▶ _Work task_:
Show all the lines in the data below that include the word "Module".
── Excerpted data ──
(** * exec_every.h: call-site timers and optional results

    A shallow embedding of the header [src/exec_every.h] and the proofs of
    its specified behaviour.

    - [uint32_t] values are integers in [Z]; every conversion to
      [uint32_t] and the unsigned subtraction are written out with
      [wrap32].
    - Code supplied by the application (the clock function, conditions,
      callbacks) is a state transformer on the application state [U].
    - The function-local [static] handle of each template instantiation is
      an entry of a finite map from the instantiation's [Tag] to the
      handle object; a [Handle] (a [HandleBase*]) is the key of that entry,
      or the null pointer. *)

From stdpp Require Import base option gmap list strings.
From Stdlib Require Import ZArith Lia.

Open Scope Z_scope.

(** ** [uint32_t] *)

Definition wrap32 (z : Z) : Z := z mod 2 ^ 32.

(** ** Application code

    [Eff U A] is a piece of application code returning an [A]; it may read
    and change the application state. *)

Definition Eff (U A : Type) : Type := U -> A * U.

(** [MillisFunc]: a pointer to a function of no argument returning
    [uint32_t]. *)
Definition MillisFunc (U : Type) : Type := Eff U Z.

(** A call through a [MillisFunc]: the result has type [uint32_t]. *)
Definition call_millis {U} (millis : MillisFunc U) : Eff U Z :=
  fun u => let '(t, u) := millis u in (wrap32 t, u).

(** The shapes of condition that [detail::eval_] distinguishes, in the
    order overload resolution prefers them. *)
Inductive Condition (U : Type) : Type :=
| CondDt (c : Z -> Eff U bool)   (* [c(dt)] is well formed *)
| CondCall (c : Eff U bool)      (* [c()] is well formed *)
| CondBool (b : bool).           (* anything else: [return c;] *)

Arguments CondDt {U} c.
Arguments CondCall {U} c.
Arguments CondBool {U} b.

Definition eval {U} (c : Condition U) (dt : Z) : Eff U bool :=
  match c with
  | CondDt c => c dt
  | CondCall c => c
  | CondBool b => fun u => (b, u)
  end.

(** The two shapes of callback that [detail::invoke] distinguishes. *)
Inductive Callback (U R : Type) : Type :=
| FnDt (f : Z -> Eff U R)        (* [f(dt)] is well formed *)
| Fn (f : Eff U R).              (* [f()] *)

Arguments FnDt {U R} f.
Arguments Fn {U R} f.

Definition invoke {U R} (f : Callback U R) (dt : Z) : Eff U R :=
  match f with
  | FnDt f => f dt
  | Fn f => f
  end.

(** ** Handles *)

(** [using Handle = detail::HandleBase*;]  [None] is the null pointer,
    [Some tag] the address of the static handle of call site [tag]. *)
Definition Handle : Type := option nat.

(** ** [Maybe<T>] *)

Module Maybe.

(** [box] is the union member: [None] while no payload is constructed
    in it. *)
Record t (R : Type) : Type := mk { has : bool; handle : Handle; box : option R }.

Arguments mk {R} has handle box.
Arguments has {R} _.
Arguments handle {R} _.
Arguments box {R} _.

(** [Maybe(detail::HandleBase* handle)] *)
Definition ctor_empty {R} (h : Handle) : t R := mk false h None.

(** [Maybe(detail::HandleBase* handle, ValueType&& obj)] and its two
    siblings for lvalues and references. *)
Definition ctor_value {R} (h : Handle) (obj : R) : t R := mk true h (Some obj).

Definition valid {R} (m : t R) : bool := has m.

(** [value()] reads [box.obj]; the result is [None] where the program
    would read a payload that was never constructed. *)
Definition value {R} (m : t R) : option R := box m.

(** The private [reset()]. *)
Definition reset {R} (m : t R) : t R :=
  if has m then mk false (handle m) None else m.

(** [Maybe(Maybe const &other)] *)
Definition copy_ctor {R} (other : t R) : t R :=
  mk (has other) (handle other) (if has other then box other else None).

(** [Maybe(Maybe&& other)]: the new object and [other] afterwards. *)
Definition move_ctor {R} (other : t R) : t R * t R :=
  (mk (has other) (handle other) (if has other then box other else None),
   reset other).

(** The body of [operator=(Maybe&& other)] past its guard
    [if (this == &other) return *this;], for two distinct objects:
    [*this] and [other] afterwards. *)
Definition move_assign_body {R} (this other : t R) : t R * t R :=
  let this := if has this then reset this else this in
  let this := mk (has other) (handle this) (box this) in
  let this := mk (has this) (handle other) (box this) in
  let this := if has this then mk (has this) (handle this) (box other) else this in
  (this, reset other).

(** [operator=(Maybe&& other)] on objects in memory: [this] and [other]
    are addresses, and may be the same address. The result is [None]
    when an address holds no object. *)
Definition move_assign {R} (this other : nat) (mem : gmap nat (t R))
  : option (gmap nat (t R)) :=
  if decide (this = other) then
    _ ← mem !! this; Some mem
  else
    a ← mem !! this;
    b ← mem !! other;
    let '(a, b) := move_assign_body a b in
    Some (<[other := b]> (<[this := a]> mem)).

End Maybe.

(** ** [Maybe<void>]: a flag and a handle; the copy and move members are
    defaulted, so they copy the two fields and leave their argument as it
    is. *)

Module MaybeVoid.

Record t : Type := mk { has : bool; handle : Handle }.

(** [Maybe(detail::HandleBase* handle, bool ran = false)] *)
Definition ctor (h : Handle) (ran : bool) : t := mk ran h.

Definition valid (m : t) : bool := has m.

(** [Maybe(Maybe&&) = default;]: the new object and the argument
    afterwards. *)
Definition move_ctor (other : t) : t * t := (mk (has other) (handle other), other).

(** [Maybe(Maybe const &) = default;] *)
Definition copy_ctor (other : t) : t := mk (has other) (handle other).

(** [Maybe &operator=(Maybe&&) = default;] *)
Definition move_assign (this other : nat) (mem : gmap nat t) : option (gmap nat t) :=
  _ ← mem !! this;
  b ← mem !! other;
  Some (<[this := mk (has b) (handle b)]> mem).

End MaybeVoid.

(** ** [detail::MaybeFactory] *)

Module MaybeFactory.

Definition empty {R} (h : Handle) : Maybe.t R := Maybe.ctor_empty h.

Definition value {R} (h : Handle) (v : R) : Maybe.t R := Maybe.ctor_value h v.

Definition voidValue (h : Handle) : MaybeVoid.t := MaybeVoid.ctor h true.

End MaybeFactory.

(** [detail::RunAndReturn<Ret>::run] *)
Definition RunAndReturn_run {U R} (f : Callback U R) (dt : Z) (handle : Handle)
  : Eff U (Maybe.t R) :=
  fun u => let '(r, u) := invoke f dt u in (MaybeFactory.value handle r, u).

(** [detail::RunAndReturn<void>::run] *)
Definition RunAndReturn_void_run {U} (f : Callback U unit) (dt : Z) (handle : Handle)
  : Eff U MaybeVoid.t :=
  fun u => let '(_, u) := invoke f dt u in (MaybeFactory.voidValue handle, u).

(** ** [detail::LocalHandle<T>], with the callback of the derived class
    declared in [every_if_throttled_impl]

    The members are private to the header and receive [uint32_t] values
    only (clock readings and differences of them); the conversions are
    written out where values enter from the application. *)

Module LocalHandle.

Record t (U R : Type) : Type :=
  mk { last : Z; millis : MillisFunc U; f : Callback U R }.

Arguments mk {U R} last millis f.
Arguments last {U R} _.
Arguments millis {U R} _.
Arguments f {U R} _.

(** [LocalHandle(MillisFunc millis): last(millis()), millis(millis) {}] *)
Definition ctor {U R} (millis : MillisFunc U) (f : Callback U R) : Eff U (t U R) :=
  fun u => let '(now, u) := call_millis millis u in (mk now millis f, u).

(** [uint32_t dt(uint32_t now) const { return now - last; }] *)
Definition dt {U R} (h : t U R) (now : Z) : Z := wrap32 (now - last h).

(** [void reset(uint32_t now) { last = now; }] *)
Definition reset_at {U R} (h : t U R) (now : Z) : t U R :=
  mk now (millis h) (f h).

(** [virtual void reset() override { reset(millis()); }] *)
Definition reset {U R} (h : t U R) : Eff U (t U R) :=
  fun u => let '(now, u) := call_millis (millis h) u in (reset_at h now, u).

(** [virtual Maybe<Ret> exec(uint32_t dt) override]; [this] is the
    address of the handle. *)
Definition exec {U R} (this : Handle) (h : t U R) (dt : Z) : Eff U (Maybe.t R) :=
  RunAndReturn_run (f h) dt this.

End LocalHandle.

(** ** The program state: the static handles constructed so far and the
    application state *)

Record World (U R : Type) : Type :=
  mkWorld { sites : gmap nat (LocalHandle.t U R); user : U }.
(** * Hunter X-Core bus encoder: a shallow embedding of [hunter_ctrl.cpp]

    The controller talks to the irrigation unit over one output pin.  The
    model keeps the shape of the C++ code:

    - a [byte] is a [Z] in [0, 256); every place where C++ narrows an [int]
      to a [byte] is written out with [to_byte];
    - the frame ([std::vector<byte>]) is a [list Z] read with stdpp's lookup
      and updated with stdpp's insert; indexing past the end is undefined
      behaviour in C++ and is [None] here;
    - everything the code does to the outside world ([Serial], the pins, the
      delays, the display) is recorded, in order, as a list of [event]s. *)

From Stdlib Require Import ZArith Lia DecimalString.
From stdpp Require Import base list strings.

Local Open Scope Z_scope.

(** ** Arduino primitives *)

Module Arduino.

(** Narrowing conversion to [byte] ([uint8_t]): reduction modulo 256. *)
Definition to_byte (z : Z) : Z := z mod 256.

Definition is_byte (z : Z) : Prop := 0 ≤ z < 256.

(** [String(n)] and [Serial.print(n)] of an integer: decimal digits, with a
    leading minus sign for negative numbers. *)
Definition String_of_int (z : Z) : string :=
  NilZero.string_of_int (Z.to_int z).

Inductive level := LOW | HIGH.

(** The observable actions of the program, in the order it performs them. *)
Inductive event :=
| Serial_print (s : string)
| Serial_println (s : string)
| digitalWrite (pin : Z) (v : level)
| delay (ms : Z)
| delayMicroseconds (us : Z)
| oled_updateAction (message : string)
| oled_updateHunterInfo (zone time program : Z).

(** Pin numbers of the D1 mini board, as the comments of [hunter_ctrl.h]
    give them: [D0] is GPIO 16 and [D1] is GPIO 5. *)
Definition D0 : Z := 16.
Definition D1 : Z := 5.

End Arduino.
Export Arduino.

#[global] Instance level_eq_dec : EqDecision level.
Proof. solve_decision. Defined.

#[global] Instance event_eq_dec : EqDecision event.
Proof. solve_decision. Defined.
(** Along the loop of [Triple.ecc_extrema] an open file stays open:
    nothing in the loop closes it. *)
Lemma massive_ecc_extrema_loop_keeps_file_open :
  forall (samples : list triplesec_run.elements)
         (t_prev e_prev e_prev2 : Q) (self s : triplesec_run.Triple),
    triplesec_run.file_open self ->
    triplesec_run.ecc_extrema_loop clock samples t_prev e_prev e_prev2 self
      = Returns s ->
    triplesec_run.file_open s.
Proof.
  induction samples as [ | x samples IH];
    intros t_prev e_prev e_prev2 self s Hopen;
    cbn [triplesec_run.ecc_extrema_loop triplesec_run.time_time];
    destruct (Qltb (triplesec_run.t self) (triplesec_run.tstop self));
    try (intros [= <-]; exact Hopen);
    destruct (Qltb _ _);
    try discriminate;
    try (intros [= <-]; exact Hopen).
  set (s1 := triplesec_run._step x _).
  assert (Hopen1 : triplesec_run.file_open s1) by exact Hopen.
  destruct (Qltb e_prev2 e_prev && Qltb (triplesec_run.e1 s1) e_prev).
  - destruct (massive_emit_keeps_file_open [t_prev; e_prev] s1 Hopen1)
      as [s2 [-> Hopen2]].
    cbn [obind]. apply IH. exact Hopen2.
  - cbn [obind]. apply IH. exact Hopen1.
Qed.

(** C5: [Triple.ecc_extrema] returns with the output file still open:
    when the file was opened at construction and the extrema-only mode of
    the massive model comes to its end, by the stop time or by the CPU
    budget, the file has not been closed. *)
Theorem massive_ecc_extrema_leaves_file_open :
  forall (samples : list triplesec_run.elements)
         (self s : triplesec_run.Triple) (f : file),
    triplesec_run.outfile self = Some f ->
    closed f = false ->
    triplesec_run.ecc_extrema clock samples self = Returns s ->
    exists f', triplesec_run.outfile s = Some f' /\ closed f' = false.
Proof.
  intros samples self s f Hf Hopen.
  unfold triplesec_run.ecc_extrema. cbn [triplesec_run.time_time].
  apply massive_ecc_extrema_loop_keeps_file_open.
  exists f. split; [ exact Hf | exact Hopen ].
Qed.

(** X12: [Triple.printflips] reads the name [e] at the end of its first pass
    through the loop; when no such global exists the [NameError] leaves the
    routine right after the first step, before [self.outfile.close()], the
    file still open. *)
Lemma massive_printflips_name_error :
  forall (x : triplesec_run.elements)
         (samples : list triplesec_run.elements)
         (self : triplesec_run.Triple) (f : file),
    triplesec_run.outfile self = Some f ->
    closed f = false ->
    Qltb (triplesec_run.t self) (triplesec_run.tstop self) = true ->
    triplesec_run.printflips None (x :: samples) self =
      Raises NameError (triplesec_run._step x self).
Proof.
  intros x samples self f Hf Hopen Ht.
  unfold triplesec_run.printflips.
  cbn [triplesec_run.printflips_loop]. rewrite Ht.
  replace (Qltb 0 0) with false by reflexivity.
  cbn [andb obind]. reflexivity.
Qed.
(** X10: In the answer of [getScanResults] the numbers fit together: the
    scripts are the inline and the external ones, no more libraries are
    vulnerable than there are libraries or vulnerabilities, and the risk
    distribution holds for each severity the number of findings of that
    severity, so that its entry for critical is the summary's count of
    critical findings. *)
Theorem getScanResults_summary_consistent (db : DB) (id : Z) (r : ResultsResponse) :
  getScanResults db id = Some r ->
  let s := rr_summary r in
  let d := rr_diagnostics r in
  sd_inline (diag_scripts d) + sd_external (diag_scripts d) = sd_total (diag_scripts d)
  /\ 0 <= sum_vulnerableLibraries s <= sum_totalLibraries s
  /\ sum_vulnerableLibraries s <= sum_totalVulnerabilities s
  /\ sum_totalLibraries s = ld_total (diag_libraries d)
  /\ (forall level,
        entry level (sum_riskDistribution s)
        = len (filter (fun f => level_eqb (finding_severity f) level) (rr_findings r)))
  /\ entry CRITICAL (sum_riskDistribution s) = sum_criticalFindings s
  /\ 0 <= sum_criticalFindings s <= len (rr_findings r).
Proof.
  unfold getScanResults. destruct (getScan db id) as [scan|]; [|discriminate].
  cbv zeta. cbn [sd_total ld_total].
  destruct (_ && _); destruct (_ && _); intros H; inversion H; subst r; clear H;
    cbn [rr_summary rr_diagnostics rr_findings diag_scripts diag_libraries
         sd_inline sd_external sd_total ld_total sum_vulnerableLibraries
         sum_totalLibraries sum_totalVulnerabilities sum_riskDistribution
         sum_criticalFindings];
    (split; [apply len_filter_split|]);
    (split; [split; [apply len_nonneg | apply len_filter_le]|]);
    (split; [apply (sum_vulnerabilities_ge _ 0)|]);
    (split; [reflexivity|]);
    (split; [intros level; rewrite entry_counts; cbn [entry]; lia|]);
    (split; [rewrite entry_counts; cbn [entry]; lia|]);
    (split; [apply len_nonneg | apply len_filter_le]).
Qed.
Lemma chunk_inside (n k : nat) (f : text) :
  exists a b, f = a ++ chunk n k f ++ b.
Proof.
  exists (firstn (k * n) f), (skipn n (skipn (k * n) f)).
  unfold chunk. now rewrite !firstn_skipn.
Qed.

Lemma chunk_whole (f : text) : chunk (List.length f) 0 f = f.
Proof. rewrite chunk_zero. apply firstn_all. Qed.

Lemma chunk_index (n k : nat) (f : text) :
  chunk n k f <> [] -> (k < List.length f)%nat.
Proof.
  unfold chunk. intros H.
  destruct n as [|n]; [now contradiction H|].
  destruct (Nat.lt_ge_cases (k * S n) (List.length f)) as [Hl|Hl]; [nia|].
  rewrite skipn_all2 in H by assumption. now destruct H.
Qed.

Lemma read_loop_true (n : nat) (fuel : nat) :
  forall f,
    read_loop fuel n f = Some true <->
    exists k, (k < fuel)%nat /\ search pattern (chunk n k f) = true.
Proof.
  induction fuel as [|fuel IH]; intros f; cbn [read_loop read].
  - split; [discriminate|]. intros (k & Hk & _). lia.
  - destruct (firstn n f) as [|x c] eqn:E.
    + split; [discriminate|]. intros (k & _ & H).
      rewrite (chunk_nil _ _ E) in H. discriminate.
    + destruct (search pattern (x :: c)) eqn:S0.
      * split; [|reflexivity]. intros _. exists 0%nat.
        rewrite chunk_zero, E. split; [lia|assumption].
      * rewrite IH. split.
        -- intros (k & Hk & H). exists (S k). rewrite chunk_succ.
           split; [lia|assumption].
        -- intros (k & Hk & H). destruct k as [|k].
           ++ rewrite chunk_zero, E in H. congruence.
           ++ exists k. rewrite chunk_succ in H. split; [lia|assumption].
Qed.

Lemma read_loop_returns (n : nat) (fuel : nat) :
  forall f, (List.length f < fuel)%nat ->
            exists found, read_loop fuel n f = Some found.
Proof.
  induction fuel as [|fuel IH]; intros f Hf; [lia|].
  cbn [read_loop read].
  destruct (firstn n f) as [|x c] eqn:E; [now exists false|].
  destruct (search pattern (x :: c)); [now exists true|].
  apply IH. rewrite length_skipn.
  destruct n as [|n]; [discriminate|]. destruct f; [discriminate|].
  cbn [List.length] in *. lia.
Qed.

Lemma search_file_true (n : nat) (content : text) :
  search_file n content = Some true <->
  exists k, Found pattern (chunk n k content).
Proof.
  unfold search_file. rewrite read_loop_true. split.
  - intros (k & _ & H). exists k. now apply search_spec.
  - intros (k & H). apply search_spec in H. exists k. split; [|assumption].
    assert (chunk n k content <> []) as Hne.
    { intros E. rewrite E in H. discriminate. }
    apply chunk_index in Hne. lia.
Qed.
───
▶ _Exercise solution_:
Module Maybe.
Module MaybeVoid.
Module MaybeFactory.
Module LocalHandle.
Module Arduino.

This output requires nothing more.